Two cells against 1,304 under the identical rule — tenfold, and flat across every dose. The defect sat at the last step while a year of repairs went upstream.
Without the injection every stage reads zero: input 0.03, Kenyon 0.02, every readout under 0.06. That is the measured cause of ten generations without a result.
An earlier pass read the Kenyon population at −0.21 to −0.27 on real market data, with clean controls, at every penalty, with the same sign on both segments. That is the architecture's own promise — a random nonlinear expansion making separable what a linear reader of the raw descriptors cannot — and it would have been the first real signal in the project.

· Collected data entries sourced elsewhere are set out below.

Lemma write_metas_files dir msg t s z w w' :
  dir_ok dir -> write_metas dir msg t s z w = (Ok tt, w') ->
  files_but (metadata_paths dir) w w' ∧
  meta_at w' dir TufTargetsFile = Some t ∧ meta_at w' dir TufSnapshotFile = Some s ∧ meta_at w' dir TufTimestampFile = Some z.
Proof.
  intros Hd E. unfold write_metas in E. cbn [forM fst snd] in E.
  minv E. minv E0. destruct res; simplify_eq. apply writeFile_files in E0 as [A1 B1]; [|done|by apply metadata_name_ok; set_solver].
  minv E. minv E0. destruct res; simplify_eq. apply writeFile_files in E0 as [A2 B2]; [|done|by apply metadata_name_ok; set_solver].
  minv E. minv E0. destruct res; simplify_eq. apply writeFile_files in E0 as [A3 B3]; [|done|by apply metadata_name_ok; set_solver].
  minv E. cbn [is_Ok] in *. unfold meta_at.
  assert (∀ a b, a ∈ metadata_names -> b ∈ metadata_names -> a <> b -> path_of dir a ∉ written_paths dir b) as Hne.
  { intros x y Ha Hb Hab. unfold written_paths. rewrite !elem_of_cons, elem_of_nil.
    intros [H|[H|[]]]; apply path_of_inj in H; [done|]. revert Ha Hb H. clear.
    unfold metadata_names. rewrite !elem_of_cons, !elem_of_nil. intros [->|[->|[->|[]]]] [->|[->|[->|[]]]]; intros E; vm_compute in E; discriminate E. }
  split_and!.
  - eapply files_but_weaken; [eapply files_but_trans; [|eapply files_but_trans]; eassumption|].
    unfold metadata_paths, metadata_names. simpl. set_solver.
  - rewrite (A3 (path_of dir TufTargetsFile)), (A2 (path_of dir TufTargetsFile)); [done|apply Hne; [..|discriminate]; set_solver..].
  - rewrite (A3 (path_of dir TufSnapshotFile)); [done|apply Hne; [..|discriminate]; set_solver].
  - done.
Qed.
Lemma metadata_paths_names dir k : k ∈ metadata_paths dir -> ∃ n, k = path_of dir n ∧ name_ok n ∧ HasSuffix n rootJsonSuffix = false.
Proof.
  unfold metadata_paths, metadata_names, written_paths. cbn [map concat app]. rewrite !elem_of_cons, elem_of_nil.
  intros H. repeat (destruct H as [->|H]; [eexists; (split; [reflexivity|]); split; [vm_compute; by split_and!|done]|]). done.
Qed.
Lemma path_of_dir_inj a b n m :
  dir_ok a -> dir_ok b -> name_ok n -> name_ok m -> path_of a n = path_of b m -> a = b ∧ n = m.
Proof.
  intros Ha Hb Hn Hm E. assert (a = b) as -> by (rewrite <-(Dir_entry a n), <-(Dir_entry b m), E by done; done).
  split; [done|]. by eapply path_of_inj.
Qed.

(** ** Generated metadata *)

Section Generate.
Context `{Digest, Ed25519, !Ed25519Laws, TimeFormat}.
Context `{JSON AtsTufTargets, JSON AtsTufMeta, JSON version_custom, JSON generatedTargetCustom}.
Context `{Canonical TargetsMeta, Canonical MetaMeta, Canonical AtsTufTargets, Canonical AtsTufMeta}.
Context `{!CanonicalLaws AtsTufTargets, !CanonicalLaws AtsTufMeta}.
Variable h : TufFsHandle.

(** The documents generated from the versions [v] at the time of [w]. *)
Definition generated_targets (opts : TargetOptions) (v : Z * Z) (hash : string) (now : Z) : TargetsMeta :=
  let tgtVer := if negb (AppVersion opts =? 0) then AppVersion opts else wrap64 (v.2 + 1) in
  {| tm_Common := {| sc_Type := TufType RoleTargets; Version := wrap64 (v.1 + 1);
                     Expires := (now + TargetsExpiration h) / 1000 * 1000 |};
     Targets := {[to_Name opts +:+ "-" +:+ Itoa tgtVer :=
                  {| Length := 0; tf_Hashes := {["sha256" := hash]};
                     Custom := json_Marshal (target_custom_of opts tgtVer now) |}]} |}.

Lemma WriteMeta_files tufDir t s z w w' :
  dir_ok tufDir -> WriteMeta h tufDir t s z w = (Ok tt, w') ->
  meta_at w' tufDir TufTargetsFile = Some t ∧ meta_at w' tufDir TufSnapshotFile = Some s ∧
  meta_at w' tufDir TufTimestampFile = Some z.
Proof.
  intros Hd E. unfold WriteMeta in E. minv E. minv E. minv E.
  destruct v1. by apply write_metas_files in E as [_ E].
Qed.

Lemma generate_run root tufDir opts w w' :
  trusts root (signers h) -> dir_ok tufDir -> GenerateTufMeta h tufDir opts w = (Ok tt, w') ->
  ∃ v hash w1 chain, getLatestVersions h w = (Ok v, w1) ∧ hex_DecodeString (OstreeHash opts) = Ok hash ∧
    verify_chain root (meta_at w' tufDir TufTimestampFile) (meta_at w' tufDir TufSnapshotFile)
      (meta_at w' tufDir TufTargetsFile) = Some chain ∧
    targets_Signed (v_targets chain) = generated_targets opts v hash (clock w1) ∧
    Version (mm_Common (meta_Signed (v_snapshot chain))) = wrap64 (v.1 + 1) ∧
    Version (mm_Common (meta_Signed (v_timestamp chain))) = wrap64 (wrap64 (v.1 + 1) * 1000) ∧
    Expires (mm_Common (meta_Signed (v_timestamp chain))) = (clock w1 + TimestampExpiration h) / 1000 * 1000.
Proof.
  intros Ht Hd E. unfold GenerateTufMeta in E.
  apply bind_wrap_Ok in E as (v & w1 & Ev & E). apply bind_gets_inv in E.
  apply bind_wrap_lift_Ok in E as (hash & Eh & E). apply bind_gets_inv in E.
  apply bind_wrap_lift_Ok in E as (sgT & [s1 [Hs1 HT]]%Sign_signer & E). apply bind_wrap_lift_Ok in E as (t & Et & E).
  apply bind_wrap_lift_Ok in E as (sgS & [s2 [Hs2 HS]]%Sign_signer & E). apply bind_wrap_lift_Ok in E as (s & Es & E).
  apply bind_gets_inv in E.
  apply bind_wrap_lift_Ok in E as (sgZ & [s3 [Hs3 HZ]]%Sign_signer & E). apply bind_wrap_lift_Ok in E as (z & Ez & E).
  apply wrap_Ok_inv, WriteMeta_files in E as (-> & -> & ->); [|done].
  exists v, hash, w1. eexists. split; [done|]. split; [done|]. split; [by eapply chain_of_documents|].
  cbn [v_targets v_snapshot v_timestamp targets_Signed meta_Signed mm_Common Version Expires]. done.
Qed.
(* ===== verification/TufKeys.v ===== *)
(** The keys and the root of trust that [InitTuf] and [ImportTuf] set up, and
    that [LoadTuf] reads back. *)
From S2P Require Import Prelude GoStrings Bytes GoPath Schema World BaseFs Crypto Models Tar Configs Updates Ostree FsHandles Tuf TufFs ApiStorage ApiTuf TufSpec TufLife.

(** ** Directories stay *)

Lemma mkdirs_keeps_dir p w r w' k : mkdirs p true w = (r, w') -> fs w !! k = Some Dir -> fs w' !! k = Some Dir.
Proof.
  unfold mkdirs, os_MkdirAll. intros E Hk. apply syscall_inv in E as [[l E]|(e & l & -> & ->)]; [|done].
  simpl in E. destruct (existsb _ _); simplify_eq; [done|]. simpl. rewrite foldr_mkdir_lookup. by case_decide.
Qed.
Lemma writeFile_keeps_dir root name c m w r w' k :
  dir_ok root -> name_ok name -> writeFile root name c m w = (r, w') -> k ∉ written_paths root name ->
  fs w !! k = Some Dir -> fs w' !! k = Some Dir.
Proof. intros Hr Hn E Hk Hd. apply writeFile_spec in E as [A _]; [|done..]. by rewrite A. Qed.
Lemma write_metas_keeps_dir dir msg t s z w r w' k :
  dir_ok dir -> write_metas dir msg t s z w = (r, w') -> k ∉ metadata_paths dir ->
  fs w !! k = Some Dir -> fs w' !! k = Some Dir.
Proof.
  intros Hd E Hk. unfold metadata_paths, metadata_names in Hk. cbn [map concat] in Hk. rewrite !elem_of_app in Hk.
  unfold write_metas in E. cbn [forM fst snd] in E.
  assert (∀ n w r w', n ∈ metadata_names -> wrap msg (writeFile dir n
      (if String.eqb n TufTargetsFile then t else if String.eqb n TufSnapshotFile then s else z) defaultFileAccess) w = (r, w') ->
      k ∉ written_paths dir n -> fs w !! k = Some Dir -> fs w' !! k = Some Dir) as Hw.
  { intros n w1 r1 w2 Hn E1 Hk1. apply map_err_inv in E1 as (r0 & E1 & ->).
    eapply writeFile_keeps_dir; [done|by apply metadata_name_ok|exact E1|done]. }
  intros H0. apply bind_inv in E as [([] & w1 & E1 & E)|(e & E1 & ->)];
    (apply (Hw TufTargetsFile) in E1; [|unfold metadata_names; set_solver|tauto|done]); [|done].
  apply bind_inv in E as [([] & w2 & E2 & E)|(e & E2 & ->)];
    (apply (Hw TufSnapshotFile) in E2; [|unfold metadata_names; set_solver|tauto|done]); [|done].
  apply bind_inv in E as [([] & w3 & E3 & E)|(e & E3 & ->)];
    (apply (Hw TufTimestampFile) in E3; [|unfold metadata_names; set_solver|tauto|done]); [|done].
  by minv E.
Qed.
(* ===== verification/Toys.v ===== *)
(** Stand-ins for the packages the code calls (JSON codecs, canonical JSON,
    ed25519, the authenticated cipher), each with its laws: the concrete
    functions on which the runs of the model are evaluated. *)
From stdpp Require Import fin_maps.
From S2P Require Import Prelude GoStrings Bytes GoPath Schema World BaseFs Crypto Ostree Tuf TufFs ApiTuf.

(** ** A codec from a list of tokens *)

Class Tokens (A : Type) := { tok : A -> list string; untok : list string -> option (A * list string) }.
Class TokensLaws (A : Type) `{Tokens A} := { untok_tok (a : A) l : untok (tok a ++ l) = Some (a, l) }.

Definition tokens_string : Tokens string :=
  {| tok s := [s]; untok l := match l with [] => None | s :: l' => Some (s, l') end |}.
Definition tokens_Z : Tokens Z :=
  {| tok z := [pos_bits (encode z)];
     untok l := match l with [] => None | s :: l' => (λ z, (z, l')) <$> (bits_pos s ≫= decode) end |}.
Definition tokens_prod `{Tokens A, Tokens B} : Tokens (A * B) :=
  {| tok p := tok p.1 ++ tok p.2;
     untok l := '(a, l) ← untok l; '(b, l) ← untok l; Some ((a, b), l) |}.
Fixpoint tok_list `{Tokens A} (l : list A) : list string :=
  match l with [] => ["]"] | x :: l' => "," :: tok x ++ tok_list l' end.
Fixpoint untok_list `{Tokens A} (fuel : nat) (l : list string) : option (list A * list string) :=
  match fuel, l with
  | S f, t :: l =>
      if String.eqb t "," then '(x, l) ← untok l; '(xs, l) ← untok_list f l; Some (x :: xs, l)
      else Some ([], l)
  | _, _ => None
  end.
Definition tokens_list `{Tokens A} : Tokens (list A) := {| tok := tok_list; untok l := untok_list (S (length l)) l |}.
(** A type with the tokens of another. *)
Definition tokens_iso {A B} `{Tokens B} (f : A -> B) (g : B -> A) : Tokens A :=
  {| tok a := tok (f a); untok l := (λ p, (g p.1, p.2)) <$> untok l |}.
#[global] Existing Instances tokens_string tokens_Z tokens_prod tokens_list.
#[global] Instance tokens_gmap `{Tokens A} : Tokens (gmap string A) :=
  tokens_iso (B := list (string * A)) map_to_list list_to_map.

#[global] Instance tokens_string_laws : TokensLaws string.
Proof. by constructor. Qed.
#[global] Instance tokens_Z_laws : TokensLaws Z.
Proof. constructor. intros z l. cbn [tok untok tokens_Z app]. rewrite bits_pos_bits. cbn [mbind option_bind]. by rewrite decode_encode. Qed.
#[global] Instance tokens_prod_laws `{TokensLaws A, TokensLaws B} : TokensLaws (A * B).
Proof.
  constructor. intros [a b] l. cbn [tok untok tokens_prod fst snd]. rewrite <-app_assoc, untok_tok. cbn [mbind option_bind].
  by rewrite untok_tok.
Qed.
Lemma untok_tok_list `{TokensLaws A} (xs : list A) l fuel :
  (length xs < fuel)%nat -> untok_list fuel (tok_list xs ++ l) = Some (xs, l).
Proof.
  revert fuel. induction xs as [|x xs IH]; intros [|fuel] Hf; cbn [length] in Hf; try lia; [done|].
  cbn [tok_list app untok_list]. change (String.eqb "," ",") with true. rewrite <-app_assoc, untok_tok. cbn [mbind option_bind].
  rewrite IH by lia. done.
Qed.
Lemma tok_list_length `{Tokens A} (xs : list A) : (length xs < length (tok_list xs))%nat.
Proof. induction xs as [|x xs IH]; cbn [tok_list length]; [lia|]. rewrite length_app. lia. Qed.
#[global] Instance tokens_list_laws `{TokensLaws A} : TokensLaws (list A).
Proof.
  constructor. intros xs l. cbn [tok untok tokens_list]. apply untok_tok_list. rewrite length_app.
  pose proof (tok_list_length xs). lia.
Qed.
Lemma tokens_iso_laws {A B} `{TokensLaws B} (f : A -> B) (g : B -> A) :
  (∀ a, g (f a) = a) -> @TokensLaws A (tokens_iso f g).
Proof. intros Hg. constructor. intros a l. cbn [tok untok tokens_iso]. rewrite untok_tok. cbn. by rewrite Hg. Qed.
#[global] Instance tokens_gmap_laws `{TokensLaws A} : TokensLaws (gmap string A).
Proof. apply tokens_iso_laws. intros m. apply list_to_map_to_list. Qed.

(** The text of a token list: each token in hexadecimal, then a full stop. *)
Definition text_of (l : list string) : string := foldr (λ t s, hex t +:+ "." +:+ s) "" l.
Fixpoint tokens_in (l : list string) : option (list string) :=
  match l with
  | [] => None
  | [last] => if String.eqb last "" then Some [] else None
  | h :: l' => match hex_DecodeString h with Ok t => cons t <$> tokens_in l' | Err _ => None end
  end.
Lemma hex_no_char c s : is_hexdigit c = false -> no_char c (hex s) = true.
Proof. intros Hc. apply hexdigit_no_char; [done|apply hex_hexdigit]. Qed.
Lemma tokens_in_text l : tokens_in (Split (text_of l) ".") = Some l.
Proof.
  induction l as [|t l IH]; [done|]. cbn [text_of foldr].
  change (hex t +:+ "." +:+ ?s) with (hex t +:+ String "."%char s). rewrite Split_app by by apply hex_no_char.
  fold (text_of l). pose proof (Split_not_nil (text_of l) ".") as Hne. destruct (Split (text_of l) ".") as [|y ys] eqn:E; [done|].
  change (tokens_in (hex t :: y :: ys)) with
    (match hex_DecodeString (hex t) with Ok t => cons t <$> tokens_in (y :: ys) | Err _ => None end).
  by rewrite hex_DecodeString_hex, IH.
Qed.

Definition toy_codec `{Tokens A} : JSON A :=
  {| json_Marshal a := "{" +:+ text_of (tok a);
     json_Unmarshal s := match s with
       | String _ s' => match tokens_in (Split s' ".") with
                        | Some l => match untok l with Some (a, []) => Ok a | _ => Err (ErrMsg "invalid JSON") end
                        | None => Err (ErrMsg "invalid JSON") end
       | "" => Err (ErrMsg "unexpected end of JSON input") end |}.
Lemma text_no_newline l : no_char (byte 10) (text_of l) = true.
Proof. induction l as [|t l IH]; [done|]. cbn [text_of foldr]. rewrite !no_char_app. fold (text_of l). by rewrite IH, hex_no_char. Qed.
Lemma toy_codec_laws `{TokensLaws A} : @JSONLaws A toy_codec.
Proof.
  constructor; intros a; cbn [json_Marshal json_Unmarshal toy_codec]; [|by rewrite no_char_app, text_no_newline|done].
  change ("{" +:+ ?s) with (String "{"%char s). cbv iota beta. rewrite tokens_in_text.
  pose proof (untok_tok a []) as E. rewrite app_nil_r in E. by rewrite E.
Qed.

(** ** The TUF documents *)

Definition common_tuple (c : SignedCommon) := (sc_Type c, (Expires c, Version c)).
#[global] Instance tokens_common : Tokens SignedCommon :=
  tokens_iso common_tuple (λ p, {| sc_Type := p.1; Expires := p.2.1; Version := p.2.2 |}).
#[global] Instance tokens_common_laws : TokensLaws SignedCommon. Proof. apply tokens_iso_laws. by intros []. Qed.
#[global] Instance tokens_signature : Tokens Signature :=
  tokens_iso (λ s, (KeyID s, (Method s, sig_Signature s))) (λ p, {| KeyID := p.1; Method := p.2.1; sig_Signature := p.2.2 |}).
#[global] Instance tokens_signature_laws : TokensLaws Signature. Proof. apply tokens_iso_laws. by intros []. Qed.
#[global] Instance tokens_key : Tokens AtsKey :=
  tokens_iso (λ k, (KeyType k, (Public (KeyValue k), Private (KeyValue k))))
    (λ p, {| KeyType := p.1; KeyValue := {| Public := p.2.1; Private := p.2.2 |} |}).
#[global] Instance tokens_key_laws : TokensLaws AtsKey. Proof. apply tokens_iso_laws. by intros [? []]. Qed.
#[global] Instance tokens_bool : Tokens bool := tokens_iso (λ b : bool, if b then 1 else 0) (Z.eqb 1).
#[global] Instance tokens_bool_laws : TokensLaws bool. Proof. apply tokens_iso_laws. by intros []. Qed.
#[global] Instance tokens_role : Tokens RootRole :=
  tokens_iso (λ r, (KeyIDs r, Threshold r)) (λ p, {| KeyIDs := p.1; Threshold := p.2 |}).
#[global] Instance tokens_role_laws : TokensLaws RootRole. Proof. apply tokens_iso_laws. by intros []. Qed.
#[global] Instance tokens_root_meta : Tokens RootMeta :=
  tokens_iso (λ r, (rm_Common r, (ConsistentSnapshot r, (Keys r, Roles r))))
    (λ p, {| rm_Common := p.1; ConsistentSnapshot := p.2.1; Keys := p.2.2.1; Roles := p.2.2.2 |}).
#[global] Instance tokens_root_meta_laws : TokensLaws RootMeta. Proof. apply tokens_iso_laws. by intros []. Qed.
#[global] Instance tokens_root : Tokens AtsTufRoot :=
  tokens_iso (λ r, (root_Signatures r, root_Signed r)) (λ p, {| root_Signatures := p.1; root_Signed := p.2 |}).
#[global] Instance tokens_root_laws : TokensLaws AtsTufRoot. Proof. apply tokens_iso_laws. by intros []. Qed.
#[global] Instance tokens_target : Tokens TargetFileMeta :=
  tokens_iso (λ t, (Length t, (tf_Hashes t, Custom t))) (λ p, {| Length := p.1; tf_Hashes := p.2.1; Custom := p.2.2 |}).
#[global] Instance tokens_target_laws : TokensLaws TargetFileMeta. Proof. apply tokens_iso_laws. by intros []. Qed.
#[global] Instance tokens_targets_meta : Tokens TargetsMeta :=
  tokens_iso (λ t, (tm_Common t, Targets t)) (λ p, {| tm_Common := p.1; Targets := p.2 |}).
#[global] Instance tokens_targets_meta_laws : TokensLaws TargetsMeta. Proof. apply tokens_iso_laws. by intros []. Qed.
#[global] Instance tokens_targets : Tokens AtsTufTargets :=
  tokens_iso (λ t, (targets_Signatures t, targets_Signed t)) (λ p, {| targets_Signatures := p.1; targets_Signed := p.2 |}).
#[global] Instance tokens_targets_laws : TokensLaws AtsTufTargets. Proof. apply tokens_iso_laws. by intros []. Qed.
#[global] Instance tokens_item : Tokens MetaItem :=
  tokens_iso (λ i, (mi_Version i, (mi_Length i, mi_Hashes i))) (λ p, {| mi_Version := p.1; mi_Length := p.2.1; mi_Hashes := p.2.2 |}).
#[global] Instance tokens_item_laws : TokensLaws MetaItem. Proof. apply tokens_iso_laws. by intros []. Qed.
#[global] Instance tokens_meta_meta : Tokens MetaMeta :=
  tokens_iso (λ m, (mm_Common m, Meta m)) (λ p, {| mm_Common := p.1; Meta := p.2 |}).
#[global] Instance tokens_meta_meta_laws : TokensLaws MetaMeta. Proof. apply tokens_iso_laws. by intros []. Qed.
#[global] Instance tokens_meta : Tokens AtsTufMeta :=
  tokens_iso (λ m, (meta_Signatures m, meta_Signed m)) (λ p, {| meta_Signatures := p.1; meta_Signed := p.2 |}).
#[global] Instance tokens_meta_laws : TokensLaws AtsTufMeta. Proof. apply tokens_iso_laws. by intros []. Qed.
#[global] Instance tokens_version_custom : Tokens version_custom := tokens_iso vc_Version Build_version_custom.

(** Canonical JSON is the same codec, and so is the indented form. *)
Definition toy_canonical `{Tokens A} : Canonical A := {| cjson_Encode a := Ok (@json_Marshal A toy_codec a) |}.
Lemma toy_canonical_laws `{TokensLaws A} : @CanonicalLaws A toy_codec toy_canonical.
Proof. constructor. intros a s [= <-]. apply (@json_roundtrip A toy_codec toy_codec_laws). Qed.
Definition toy_indent `{Tokens A} : JSONIndent A := {| json_MarshalIndent := @json_Marshal A toy_codec |}.
Lemma toy_indent_laws `{TokensLaws A} : @JSONIndentLaws A toy_codec toy_indent.
Proof. constructor. apply (@json_roundtrip A toy_codec toy_codec_laws). Qed.

(** ** Cryptography *)

(** The public key is the padded seed; a signature is the key and a prefix of
    the message. *)
Definition toy_ed : Ed25519 :=
  {| ed_public := pad32; ed_sign priv msg := str_drop 32 priv +:+ str_take 8 msg;
     ed_verify pub msg s := String.eqb s (pub +:+ str_take 8 msg);
     pkix_ed25519 pub := if len pub =? 32 then Ok pub else Err (ErrMsg "bad key") |}.
Lemma pad32_length s : String.length (pad32 s) = 32%nat.
Proof. apply (@sha256_length toy_digest toy_digest_laws). Qed.
Lemma toy_ed_laws : @Ed25519Laws toy_ed.
Proof.
  constructor; cbn [ed_public ed_sign ed_verify toy_ed].
  - intros s. unfold len. by rewrite pad32_length.
  - intros s msg Hs. rewrite str_drop_all_len by done. apply String.eqb_refl.
Qed.
Lemma pad32_id s : String.length s = 32%nat -> pad32 s = s.
Proof. intros Hs. unfold pad32. rewrite <-Hs. apply str_take_app_exact. Qed.
Lemma hex_inj a b : hex a = hex b -> a = b.
Proof. intros E. pose proof (hex_DecodeString_hex a) as Ha. rewrite E, hex_DecodeString_hex in Ha. congruence. Qed.
(** Key identifiers tell public keys apart. *)
Lemma toy_key_ids a b i : @tufKeyID toy_digest toy_ed a = Ok i -> @tufKeyID toy_digest toy_ed b = Ok i -> a = b.
Proof.
  unfold tufKeyID. cbn [pkix_ed25519 toy_ed].
  destruct (Z.eqb_spec (len a) 32) as [Ha|]; [|done]. destruct (Z.eqb_spec (len b) 32) as [Hb|]; [|done].
  intros [= <-] [= E]. unfold sha256_hex in E. apply hex_inj in E. cbn [sha256 toy_digest] in E.
  unfold len in *. by rewrite !pad32_id in E by lia.
Qed.
Definition toy_encryption : KeyEncryption :=
  {| hkdf_read s t i := pad32 (s +:+ i); gcm_Seal k n p := k +:+ p;
     gcm_Open k n c := if HasPrefix c k then Ok (TrimPrefix c k) else Err (ErrMsg "message authentication failed") |}.
Lemma toy_encryption_laws : @KeyEncryptionLaws toy_encryption.
Proof.
  constructor; cbn [hkdf_read gcm_Seal gcm_Open toy_encryption].
  - intros s t i. unfold len. by rewrite pad32_length.
  - intros k n p. by rewrite HasPrefix_app, TrimPrefix_app.
Qed.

At twice the sample it reads +0.02 to +0.04. It was noise. Nothing distinguished it from a real finding except running it again with more data, and it is written up for exactly that reason: consistent-across-penalties, consistent-across-segments, clean-control is what a genuine result looks like from the inside.
08 · Machinery
None of the above is reachable at one fly per core. The spiking kernel was ported to CUDA and proven equal to the reference array by array — not approximately, bit-identically, including the places where a device exp differs from the host's by one unit in the last place.
The packing mattered more than the parallelism: a neuron's mutable state was twelve scattered reads and became one 32-byte sector, which alone was 2.8×. The kernel runs at 81% of the card's measured random-gather ceiling, so what is left is memory, not occupancy.